[Your instructions]
The answer must be a single number: the count of lines in the records below that contain the word "induction".

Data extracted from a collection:
Segment Open

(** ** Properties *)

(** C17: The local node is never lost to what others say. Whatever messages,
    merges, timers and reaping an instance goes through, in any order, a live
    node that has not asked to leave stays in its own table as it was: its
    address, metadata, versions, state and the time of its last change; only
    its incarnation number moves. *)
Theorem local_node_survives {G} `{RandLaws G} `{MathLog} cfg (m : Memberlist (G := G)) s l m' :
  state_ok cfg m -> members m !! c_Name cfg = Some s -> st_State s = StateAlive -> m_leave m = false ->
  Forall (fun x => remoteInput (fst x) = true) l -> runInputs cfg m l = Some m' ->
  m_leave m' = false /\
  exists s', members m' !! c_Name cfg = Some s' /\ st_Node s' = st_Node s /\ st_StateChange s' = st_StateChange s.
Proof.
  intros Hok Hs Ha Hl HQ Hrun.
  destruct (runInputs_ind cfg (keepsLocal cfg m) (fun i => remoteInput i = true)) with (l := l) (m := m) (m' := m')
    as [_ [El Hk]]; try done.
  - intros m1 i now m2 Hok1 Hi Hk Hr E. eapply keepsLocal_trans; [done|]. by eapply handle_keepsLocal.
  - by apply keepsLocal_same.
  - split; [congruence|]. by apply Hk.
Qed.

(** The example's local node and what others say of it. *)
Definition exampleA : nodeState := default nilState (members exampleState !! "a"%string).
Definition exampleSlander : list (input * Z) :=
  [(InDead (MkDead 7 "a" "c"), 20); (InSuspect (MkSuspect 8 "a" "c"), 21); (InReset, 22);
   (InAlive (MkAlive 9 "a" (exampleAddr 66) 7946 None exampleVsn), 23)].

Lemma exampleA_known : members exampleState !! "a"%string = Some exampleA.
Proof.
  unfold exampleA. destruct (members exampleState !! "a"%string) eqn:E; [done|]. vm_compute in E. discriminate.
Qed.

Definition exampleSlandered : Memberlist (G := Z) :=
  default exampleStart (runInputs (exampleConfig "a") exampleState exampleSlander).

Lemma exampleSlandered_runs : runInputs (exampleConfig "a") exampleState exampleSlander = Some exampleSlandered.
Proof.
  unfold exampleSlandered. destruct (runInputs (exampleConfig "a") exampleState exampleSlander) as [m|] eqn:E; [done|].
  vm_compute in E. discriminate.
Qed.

Segment Closed
Segment Open

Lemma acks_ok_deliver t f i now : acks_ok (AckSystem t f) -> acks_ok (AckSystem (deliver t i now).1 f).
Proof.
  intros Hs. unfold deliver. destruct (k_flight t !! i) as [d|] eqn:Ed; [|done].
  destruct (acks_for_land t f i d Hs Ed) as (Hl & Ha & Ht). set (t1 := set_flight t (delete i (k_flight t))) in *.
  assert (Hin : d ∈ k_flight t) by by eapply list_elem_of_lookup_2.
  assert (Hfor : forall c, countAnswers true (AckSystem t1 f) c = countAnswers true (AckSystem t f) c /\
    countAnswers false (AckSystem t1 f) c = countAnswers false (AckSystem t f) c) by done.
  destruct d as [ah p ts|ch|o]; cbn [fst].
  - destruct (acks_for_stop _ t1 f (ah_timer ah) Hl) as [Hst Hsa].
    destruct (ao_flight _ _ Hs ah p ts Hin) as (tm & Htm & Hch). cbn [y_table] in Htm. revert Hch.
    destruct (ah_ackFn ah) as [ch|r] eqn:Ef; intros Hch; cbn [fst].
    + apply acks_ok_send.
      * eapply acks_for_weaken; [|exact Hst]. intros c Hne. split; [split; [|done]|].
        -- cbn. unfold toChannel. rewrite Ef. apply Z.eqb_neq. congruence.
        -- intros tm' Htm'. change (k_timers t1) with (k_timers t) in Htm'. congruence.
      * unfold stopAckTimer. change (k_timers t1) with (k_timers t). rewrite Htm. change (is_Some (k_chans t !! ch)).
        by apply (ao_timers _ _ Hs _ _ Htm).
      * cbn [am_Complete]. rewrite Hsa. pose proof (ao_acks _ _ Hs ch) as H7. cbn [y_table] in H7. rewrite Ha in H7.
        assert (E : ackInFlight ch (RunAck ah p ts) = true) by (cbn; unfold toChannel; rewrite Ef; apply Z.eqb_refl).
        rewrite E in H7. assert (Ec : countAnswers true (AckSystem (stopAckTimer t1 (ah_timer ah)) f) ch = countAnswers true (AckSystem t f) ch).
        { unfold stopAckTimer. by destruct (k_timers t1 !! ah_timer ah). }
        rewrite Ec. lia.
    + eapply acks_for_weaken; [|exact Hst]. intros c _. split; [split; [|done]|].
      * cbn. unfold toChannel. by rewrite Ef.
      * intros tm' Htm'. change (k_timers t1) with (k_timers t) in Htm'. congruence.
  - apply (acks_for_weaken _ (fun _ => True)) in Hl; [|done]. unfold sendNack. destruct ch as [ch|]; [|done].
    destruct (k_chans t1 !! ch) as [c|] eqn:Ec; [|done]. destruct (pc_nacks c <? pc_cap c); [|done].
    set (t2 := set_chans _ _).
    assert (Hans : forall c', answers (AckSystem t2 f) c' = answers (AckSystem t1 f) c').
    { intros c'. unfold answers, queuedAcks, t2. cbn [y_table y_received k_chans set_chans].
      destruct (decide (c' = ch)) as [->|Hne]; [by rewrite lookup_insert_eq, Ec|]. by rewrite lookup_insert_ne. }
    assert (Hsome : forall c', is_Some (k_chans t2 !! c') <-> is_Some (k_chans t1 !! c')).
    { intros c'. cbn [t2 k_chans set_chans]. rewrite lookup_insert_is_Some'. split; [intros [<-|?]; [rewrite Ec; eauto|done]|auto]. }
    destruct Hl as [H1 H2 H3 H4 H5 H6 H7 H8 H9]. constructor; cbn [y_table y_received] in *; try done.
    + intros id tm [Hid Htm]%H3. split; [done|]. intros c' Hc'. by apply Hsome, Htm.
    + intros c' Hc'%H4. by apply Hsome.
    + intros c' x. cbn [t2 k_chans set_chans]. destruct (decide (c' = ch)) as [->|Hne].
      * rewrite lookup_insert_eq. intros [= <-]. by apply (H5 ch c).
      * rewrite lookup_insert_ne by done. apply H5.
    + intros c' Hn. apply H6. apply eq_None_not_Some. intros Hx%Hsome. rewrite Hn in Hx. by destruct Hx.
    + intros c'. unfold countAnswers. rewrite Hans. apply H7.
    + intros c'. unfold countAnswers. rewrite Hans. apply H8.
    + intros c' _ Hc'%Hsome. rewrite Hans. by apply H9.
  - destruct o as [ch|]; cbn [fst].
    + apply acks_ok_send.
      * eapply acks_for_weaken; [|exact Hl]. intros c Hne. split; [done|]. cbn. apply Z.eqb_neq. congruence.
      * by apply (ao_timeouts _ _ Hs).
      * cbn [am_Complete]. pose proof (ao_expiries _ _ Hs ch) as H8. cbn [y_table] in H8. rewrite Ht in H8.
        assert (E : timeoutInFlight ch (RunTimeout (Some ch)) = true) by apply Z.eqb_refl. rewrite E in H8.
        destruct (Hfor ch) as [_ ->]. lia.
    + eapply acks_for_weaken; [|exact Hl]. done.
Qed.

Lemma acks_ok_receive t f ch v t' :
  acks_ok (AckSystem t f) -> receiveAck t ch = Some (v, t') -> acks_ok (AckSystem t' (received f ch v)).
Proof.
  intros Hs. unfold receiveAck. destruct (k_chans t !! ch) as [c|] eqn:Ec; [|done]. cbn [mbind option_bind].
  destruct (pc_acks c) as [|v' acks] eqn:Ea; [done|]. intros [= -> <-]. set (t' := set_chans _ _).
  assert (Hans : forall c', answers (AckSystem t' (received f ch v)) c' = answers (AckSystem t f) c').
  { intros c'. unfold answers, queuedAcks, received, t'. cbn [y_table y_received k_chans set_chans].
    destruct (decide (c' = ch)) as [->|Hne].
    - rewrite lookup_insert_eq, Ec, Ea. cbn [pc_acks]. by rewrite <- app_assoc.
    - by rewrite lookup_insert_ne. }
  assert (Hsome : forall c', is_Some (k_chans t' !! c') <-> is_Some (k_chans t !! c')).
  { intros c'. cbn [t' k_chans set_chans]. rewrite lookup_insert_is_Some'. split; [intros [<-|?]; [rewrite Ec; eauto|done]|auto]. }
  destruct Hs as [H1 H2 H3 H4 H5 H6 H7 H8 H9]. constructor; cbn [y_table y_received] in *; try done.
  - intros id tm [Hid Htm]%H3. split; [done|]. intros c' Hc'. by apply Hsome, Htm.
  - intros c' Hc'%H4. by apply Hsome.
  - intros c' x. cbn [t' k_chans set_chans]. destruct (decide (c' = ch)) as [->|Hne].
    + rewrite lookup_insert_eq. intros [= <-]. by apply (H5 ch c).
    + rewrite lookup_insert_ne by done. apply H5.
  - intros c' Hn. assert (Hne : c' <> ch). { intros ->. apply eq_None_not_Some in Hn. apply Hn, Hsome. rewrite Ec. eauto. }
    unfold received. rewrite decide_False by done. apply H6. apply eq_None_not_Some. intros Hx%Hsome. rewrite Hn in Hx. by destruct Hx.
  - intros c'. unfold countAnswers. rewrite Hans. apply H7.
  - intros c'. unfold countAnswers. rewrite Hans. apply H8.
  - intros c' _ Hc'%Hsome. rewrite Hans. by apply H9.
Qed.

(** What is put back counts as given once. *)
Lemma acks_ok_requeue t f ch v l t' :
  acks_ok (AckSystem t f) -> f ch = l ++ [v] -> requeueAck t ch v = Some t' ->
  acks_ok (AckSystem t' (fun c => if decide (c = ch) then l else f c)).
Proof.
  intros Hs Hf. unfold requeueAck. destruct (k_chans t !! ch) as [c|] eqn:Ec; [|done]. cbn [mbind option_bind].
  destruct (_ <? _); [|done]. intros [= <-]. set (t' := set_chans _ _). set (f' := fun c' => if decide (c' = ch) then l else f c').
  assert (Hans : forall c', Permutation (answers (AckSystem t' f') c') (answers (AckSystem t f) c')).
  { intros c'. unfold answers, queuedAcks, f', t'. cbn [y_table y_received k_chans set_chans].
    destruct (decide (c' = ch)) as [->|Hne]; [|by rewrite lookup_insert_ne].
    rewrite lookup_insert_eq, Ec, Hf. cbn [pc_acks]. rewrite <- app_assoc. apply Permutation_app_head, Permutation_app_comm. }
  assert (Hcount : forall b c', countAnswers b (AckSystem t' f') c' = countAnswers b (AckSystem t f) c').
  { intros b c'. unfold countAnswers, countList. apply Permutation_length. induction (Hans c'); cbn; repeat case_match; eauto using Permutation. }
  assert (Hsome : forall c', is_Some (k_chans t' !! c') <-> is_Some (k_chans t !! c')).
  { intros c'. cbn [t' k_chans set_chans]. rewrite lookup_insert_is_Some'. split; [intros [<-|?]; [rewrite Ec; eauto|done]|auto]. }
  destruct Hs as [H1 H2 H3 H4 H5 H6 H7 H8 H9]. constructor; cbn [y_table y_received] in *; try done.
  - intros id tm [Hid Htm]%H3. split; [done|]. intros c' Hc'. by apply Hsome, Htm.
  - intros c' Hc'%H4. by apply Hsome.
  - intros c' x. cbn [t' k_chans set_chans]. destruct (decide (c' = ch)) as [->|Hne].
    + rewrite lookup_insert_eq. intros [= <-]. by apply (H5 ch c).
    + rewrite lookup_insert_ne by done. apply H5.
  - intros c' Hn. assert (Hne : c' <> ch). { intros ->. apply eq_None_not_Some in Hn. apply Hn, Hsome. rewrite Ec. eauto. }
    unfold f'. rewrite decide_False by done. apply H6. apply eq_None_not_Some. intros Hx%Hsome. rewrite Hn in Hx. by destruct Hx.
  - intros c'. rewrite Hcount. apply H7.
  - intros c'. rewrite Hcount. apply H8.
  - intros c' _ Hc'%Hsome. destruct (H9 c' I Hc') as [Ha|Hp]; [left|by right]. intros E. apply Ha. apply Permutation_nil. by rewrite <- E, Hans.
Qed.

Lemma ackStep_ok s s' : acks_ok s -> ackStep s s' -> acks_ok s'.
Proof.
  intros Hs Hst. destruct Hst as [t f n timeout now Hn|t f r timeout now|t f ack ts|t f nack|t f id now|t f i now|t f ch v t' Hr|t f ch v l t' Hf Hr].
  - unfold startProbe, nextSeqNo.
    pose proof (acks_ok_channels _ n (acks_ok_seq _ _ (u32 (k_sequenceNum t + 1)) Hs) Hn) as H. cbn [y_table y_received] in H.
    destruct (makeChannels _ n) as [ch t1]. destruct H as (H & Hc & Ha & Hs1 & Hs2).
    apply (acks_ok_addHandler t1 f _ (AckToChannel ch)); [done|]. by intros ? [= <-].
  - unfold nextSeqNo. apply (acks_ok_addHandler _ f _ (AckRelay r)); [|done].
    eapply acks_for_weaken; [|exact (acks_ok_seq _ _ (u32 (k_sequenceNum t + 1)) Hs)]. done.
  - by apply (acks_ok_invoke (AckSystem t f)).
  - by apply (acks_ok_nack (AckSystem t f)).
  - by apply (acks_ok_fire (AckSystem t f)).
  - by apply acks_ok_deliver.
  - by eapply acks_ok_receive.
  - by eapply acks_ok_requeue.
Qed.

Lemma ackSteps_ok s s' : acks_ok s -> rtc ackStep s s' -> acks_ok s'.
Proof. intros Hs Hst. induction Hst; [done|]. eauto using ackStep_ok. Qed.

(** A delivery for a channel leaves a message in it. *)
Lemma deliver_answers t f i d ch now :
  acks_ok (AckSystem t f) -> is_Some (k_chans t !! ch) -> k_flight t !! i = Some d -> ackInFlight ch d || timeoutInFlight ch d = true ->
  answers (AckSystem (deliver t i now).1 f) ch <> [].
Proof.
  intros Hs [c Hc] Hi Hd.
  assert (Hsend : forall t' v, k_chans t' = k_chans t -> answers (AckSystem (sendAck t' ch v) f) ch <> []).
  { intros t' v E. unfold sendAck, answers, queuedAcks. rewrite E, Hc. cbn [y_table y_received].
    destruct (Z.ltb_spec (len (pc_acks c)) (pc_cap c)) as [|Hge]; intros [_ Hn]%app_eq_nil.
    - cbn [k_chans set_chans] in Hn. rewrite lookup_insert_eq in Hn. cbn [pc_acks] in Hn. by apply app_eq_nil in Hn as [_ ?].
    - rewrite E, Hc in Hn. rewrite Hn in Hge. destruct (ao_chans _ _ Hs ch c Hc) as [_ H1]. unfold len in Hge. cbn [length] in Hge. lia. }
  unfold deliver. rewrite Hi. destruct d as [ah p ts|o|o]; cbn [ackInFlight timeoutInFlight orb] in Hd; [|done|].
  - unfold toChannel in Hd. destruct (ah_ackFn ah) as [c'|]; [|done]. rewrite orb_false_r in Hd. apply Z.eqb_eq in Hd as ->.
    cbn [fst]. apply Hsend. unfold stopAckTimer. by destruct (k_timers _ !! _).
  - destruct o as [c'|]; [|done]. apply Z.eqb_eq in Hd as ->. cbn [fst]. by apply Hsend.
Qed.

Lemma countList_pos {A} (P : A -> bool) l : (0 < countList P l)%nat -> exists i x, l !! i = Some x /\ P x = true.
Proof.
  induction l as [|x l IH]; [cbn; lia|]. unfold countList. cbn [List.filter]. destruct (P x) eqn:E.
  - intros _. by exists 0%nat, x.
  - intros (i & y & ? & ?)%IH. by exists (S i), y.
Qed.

Segment Closed

[Result]
3